The beauty of this book, and there is so much beauty inside, is in Rick Bragg’s telling of this story of Charlie Bundrum’s life, how he came to be married to Ava when she was just sixteen and he was seventeen. The life they lived, the children they had, the heartaches, the happiness, the upheaval, the pursuit of a tiny bit of prosperity, and the abundance of love.
It is also a story of the Great Depression, its impact on an area still suffering economic atrophy from Reconstruction.
”People with deep roots stood fast in the doorways of ancestral homes, and lost everything. People without roots, the wanderers like Charlie Bundrum, drifted with the times, and survived.”
Bragg’s older brother, Sam, is old enough to have been saved a bit by Charlie, he has a dime on a string he has almost always owned, given to him by their grandfather Charlie, but while his memories of the man are tied to this dime, they lack the shine and definition that the dime has, in some areas.
On a day they went out to fish, and Rick Bragg is unusually successful; where his older brother, who has heretofore outfished his baby brother, has caught nothing this day, Bragg has caught six bass. Sam dismisses it, saying:
“’Ricky,’ he said, ‘I was fishin’ for the big fish.
Then he stared up at a perfect blue sky, a sky without a cloud.
‘And everybody knows,’ he said, ‘the big fish won’t bite on a bluebird day.’
I just looked at him, because I did not have a rock to throw. On the one day I outfish him, he is spouting poetry.
Yet I could not help but wonder where that phrase, that lovely phrase, came from. Who still talks like that, I wondered, in a modern-day South that has become so homogenized, so bland, that middle school children in Atlanta make fun of people who sound Southern? I found it was just something my grandfather and men like him used to say, something passed down to him, to us, like a silver pocket watch.

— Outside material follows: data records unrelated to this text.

(** The text of the model, without the fence it may put around its JSON. *)
Definition unfence (text : string) : string :=
  TrimSpace (TrimPrefix (trim_set ["`"] (TrimSpace text)) "json").
Definition result_of (ans : modelAnswer) : ExtractionResult :=
  let total := total_fields ans in
  mkResult (mkInfo Name (g_model e)) (add_hint ans (add_date ans (add_merchant ans total.1)))
    (omap line_item (slice_list (ma_items ans))) total.2.
(** [mapResponse] *)
Definition mapResponse (body : string) : Res Err ExtractionResult :=
  match Unmarshal d_generateResponse body nil_slice with
  | (_, false) => Fail (E CodeTransient "decode gemini response" (Some (Sentinel (json_error body))))
  | (gr, true) =>
      match head (slice_list gr) ≫= fun parts => head (slice_list parts) with
      | None => Fail (E CodeTransient "gemini returned no content" None)
      | Some text =>
          let raw := unfence text in
          match Unmarshal d_answer raw zero_answer with
          | (_, false) => Fail (E CodeTransient "model answer is not JSON" (Some (Sentinel (json_error raw))))
          | (ans, true) => if ma_receipt ans then Ok (result_of ans) else Fail not_a_receipt
          end
      end
  end.

(** [classifyStatus] *)
Definition gemini_status (status : Z) (body : string) : Err :=
  let snippet := TrimSpace body in
  let snippet := if (200 <? String.length snippet)%nat then take 200 snippet else snippet in
  if (status =? 401) || (status =? 403) then E CodeForbidden ("gemini auth rejected: " ++ snippet) None
  else if status =? 408 then E CodeTransient "gemini request timed out" None
  else if status =? 429 then E CodeTransient "gemini rate limited" None
  else if (400 <=? status) && (status <? 500) then E CodeValidation ("gemini rejected request: " ++ snippet) None
  else if 500 <=? status then E CodeTransient "gemini server error" None
  else E CodeTransient ("gemini unexpected status " ++ Sprintd status) None.
(** [thinkingRejected] *)
Definition thinkingRejected (err : Err) : bool := IsCode err CodeValidation && Contains (ToLower (error_string err)) "thinking".

(** [generate] at a tick; [expired] tells whether the job's context is over. *)
Definition model_url : string := g_base e ++ "/v1beta/models/" ++ g_model e ++ ":generateContent".
Definition generate (expired : nat -> bool) (t : nat) (image mime : string) (withThinking : bool) : Res Err ExtractionResult :=
  match url_Parse model_url with
  | None => Fail (E CodeInternal "build gemini request" (Some (Wrapped ("parse " ++ quoted model_url) (Sentinel (url_error model_url)))))
  | Some _ =>
      match http_Do t (mkRequest model_url (Some (buildRequest image mime withThinking))) with
      | Fail err => Fail (E CodeTransient (if expired t then "gemini call timed out" else "gemini call failed") (Some (Wrapped ("Post " ++ quoted model_url) err)))
      | Ok resp =>
          match ReadAllLimit (4 * 2 ^ 20) (rs_body resp) with
          | Fail err => Fail (E CodeTransient "read gemini response" (Some err))
          | Ok body => if rs_status resp =? 200 then mapResponse body else Fail (gemini_status (rs_status resp) body)
          end
      end
  end.

(** [Extract]; the second condition on the content type always holds after the
    first assignment. *)
Definition outgoing (data contentType : string) : string * string :=
  let mime := if String.eqb contentType "" || String.eqb contentType "text/plain" then "image/jpeg" else contentType in
  match (if String.eqb mime "text/plain" then None else downscaleForOCR data) with
  | Some scaled => (scaled, "image/jpeg")
  | None => (data, mime)
  end.
Definition Extract (expired : nat -> bool) (t : nat) (r : Reader) (contentType : string) : Res Err ExtractionResult :=
  match ReadAllLimit (maxImageBytes + 1) r with
  | Fail err => Fail (E CodeTransient "reading receipt bytes" (Some err))
  | Ok data =>
      if String.eqb data "" then Fail (E CodeValidation "empty image" None)
      else if maxImageBytes <? Z.of_nat (String.length data) then
        Fail (E CodeValidation ("image exceeds " ++ Sprintd maxImageBytes ++ " bytes") None)
      else
        let out := outgoing data contentType in
        match generate expired t out.1 out.2 true with
        | Fail err => if thinkingRejected err then generate expired (S t) out.1 out.2 false else Fail err
        | Ok res => Ok res
        end
  end.
End gemini.
End Gemini.

(** ** Confidences are numbers *)
Module Floats.
Definition not_nan (f : float64) : Prop := f <> S754_nan.

Lemma shr_1_nonneg r : 0 <= shr_m r -> 0 <= shr_m (shr_1 r).
Proof. destruct r as [[|[p|p|]|p] ? ?]; simpl; lia. Qed.
Lemma iter_nonneg p r : 0 <= shr_m r -> 0 <= shr_m (SpecFloat.iter_pos shr_1 p r).
Proof. revert r. induction p as [p IH|p IH|]; intros r Hr; simpl; [apply IH, IH, shr_1_nonneg, Hr|apply IH, IH, Hr|by apply shr_1_nonneg]. Qed.
Lemma shr_fexp_nonneg m e l : 0 <= m -> 0 <= shr_m (shr_fexp 53 1024 m e l).1.
Proof.
  intros Hm. unfold shr_fexp, shr. assert (0 <= shr_m (shr_record_of_loc m l)) by (by destruct l as [|[]]). destruct (_ - e); cbn [fst]; try done. by apply iter_nonneg.
Qed.
Lemma binary_round_number s m e : not_nan (binary_round 53 1024 s m e).
Proof.
  unfold binary_round. destruct (shl_align _ _ _) as [mz ez]. unfold binary_round_aux.
  pose proof (shr_fexp_nonneg (Z.pos mz) ez loc_Exact ltac:(lia)) as H1. destruct (shr_fexp 53 1024 (Z.pos mz) ez loc_Exact) as [r1 e1]. cbn [fst] in H1.
  assert (H2 : 0 <= round_nearest_even (shr_m r1) (loc_of_shr_record r1)) by (unfold round_nearest_even; repeat case_match; lia).
  pose proof (shr_fexp_nonneg _ e1 loc_Exact H2) as H3. destruct (shr_fexp 53 1024 _ e1 loc_Exact) as [r2 e2]. cbn [fst] in H3.
  destruct (shr_m r2); [done|case_match; done|lia].
Qed.
Lemma ParseFloat_number lit f : ParseFloat_lit lit = Some f -> not_nan f.
Proof.
  unfold ParseFloat_lit. cbv zeta. set (x := float_of_decimal _ _ _). assert (Hx : not_nan x); [|destruct x; intros [= <-]; done].
  unfold x, float_of_decimal, float_of_ratio, binary_normalize. repeat case_match; try done; apply binary_round_number.
Qed.
End Floats.

(** ** What the answer of the model can do *)
Import Gemini Floats.
Lemma field_for_In {A} (fields : list (string * A)) key d : field_for fields key = Some d -> exists k, In (k, d) fields.
Proof.
  unfold field_for. destruct (List.find (fun f => String.eqb f.1 key) fields) as [[k x]|] eqn:He; [intros [= <-]; apply List.find_some in He as [He _]; by exists k|].
  destruct (List.find (fun f => same_folded f.1 key) fields) as [[k x]|] eqn:Hs; [intros [= <-]; apply List.find_some in Hs as [Hs _]; by exists k|done].
Qed.
Lemma d_struct_keeps {T} (P : T -> Prop) (fields : list (string * Decoder T)) : (forall k d, In (k, d) fields -> forall rv old, P old -> P (d rv old).1) ->
  forall rv old, P old -> P (d_struct fields rv old).1.
Proof.
  intros Hf rv old Hold. unfold d_struct. destruct (rv.2); try exact Hold.
  match goal with |- P (fold_left ?f ?l ?a).1 => assert (Hg : forall l acc, P acc.1 -> P (fold_left f l acc).1); [|by apply Hg] end.
  intros l0; induction l0 as [|kv l0 IH]; intros acc Hacc; [done|]. simpl. apply IH.
  destruct (field_for fields kv.1) as [d|] eqn:Hd; [|done]. apply field_for_In in Hd as [k Hk]. by apply (Hf k d Hk).
Qed.
Definition numeric (ans : modelAnswer) : Prop := map_Forall (fun _ => not_nan) (ma_conf ans).
Lemma d_float_numeric rv old : not_nan old -> not_nan (d_float rv old).1.
Proof. intros Ho. unfold d_float. repeat case_match; try done. by eapply ParseFloat_number. Qed.
Lemma d_conf_numeric rv old : map_Forall (fun _ => not_nan) old -> map_Forall (fun _ => not_nan) (d_map float_zero d_float rv old).1.
Proof.
  intros Ho. unfold d_map. destruct (rv.2); try exact Ho; [by apply map_Forall_empty|].
  match goal with |- map_Forall _ (fold_left ?f ?l ?a).1 => assert (Hg : forall l acc, map_Forall (fun _ => not_nan) acc.1 -> map_Forall (fun _ => not_nan) (fold_left f l acc).1); [|by apply Hg] end.
  intros l0; induction l0 as [|kv l0 IH]; intros acc Hacc; [done|]. simpl. apply IH. cbn [fst]. apply map_Forall_insert_2; [by apply d_float_numeric|done].
Qed.
Lemma answer_numeric raw ans ok : Unmarshal d_answer raw zero_answer = (ans, ok) -> numeric ans.
Proof.
  unfold Unmarshal. destruct (parse_json raw) as [v|]; [|intros [= <- _]; apply map_Forall_empty].
  intros He. change ans with (ans, ok).1. rewrite <- He. apply (d_struct_keeps numeric); [|apply map_Forall_empty].
  intros k d Hin rv old Hold. repeat destruct Hin as [[= <- <-]|Hin]; try exact Hold; [|done]. by apply d_conf_numeric.
Qed.

Section gemini_theorems.
Context `{Env} `{Network} `{ImageCodec} (e : Gemini.Extractor).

“A man like Charlie Bundrum doesn’t leave much else, not title or property, not even letters in the attic. There’s just stories, all told second-and thirdhand, as long as somebody remembers. The thing to do, if you can, is write them down on new paper.”
Bragg’s writing is magical, easily transporting me back to another era before my time, a place I’ve likely never been, to hear stories about people I’ve never met, - but I could see it all so clearly, could see the lightening bugs, and smell Charlie’s likker, hear Charlie telling his own stories.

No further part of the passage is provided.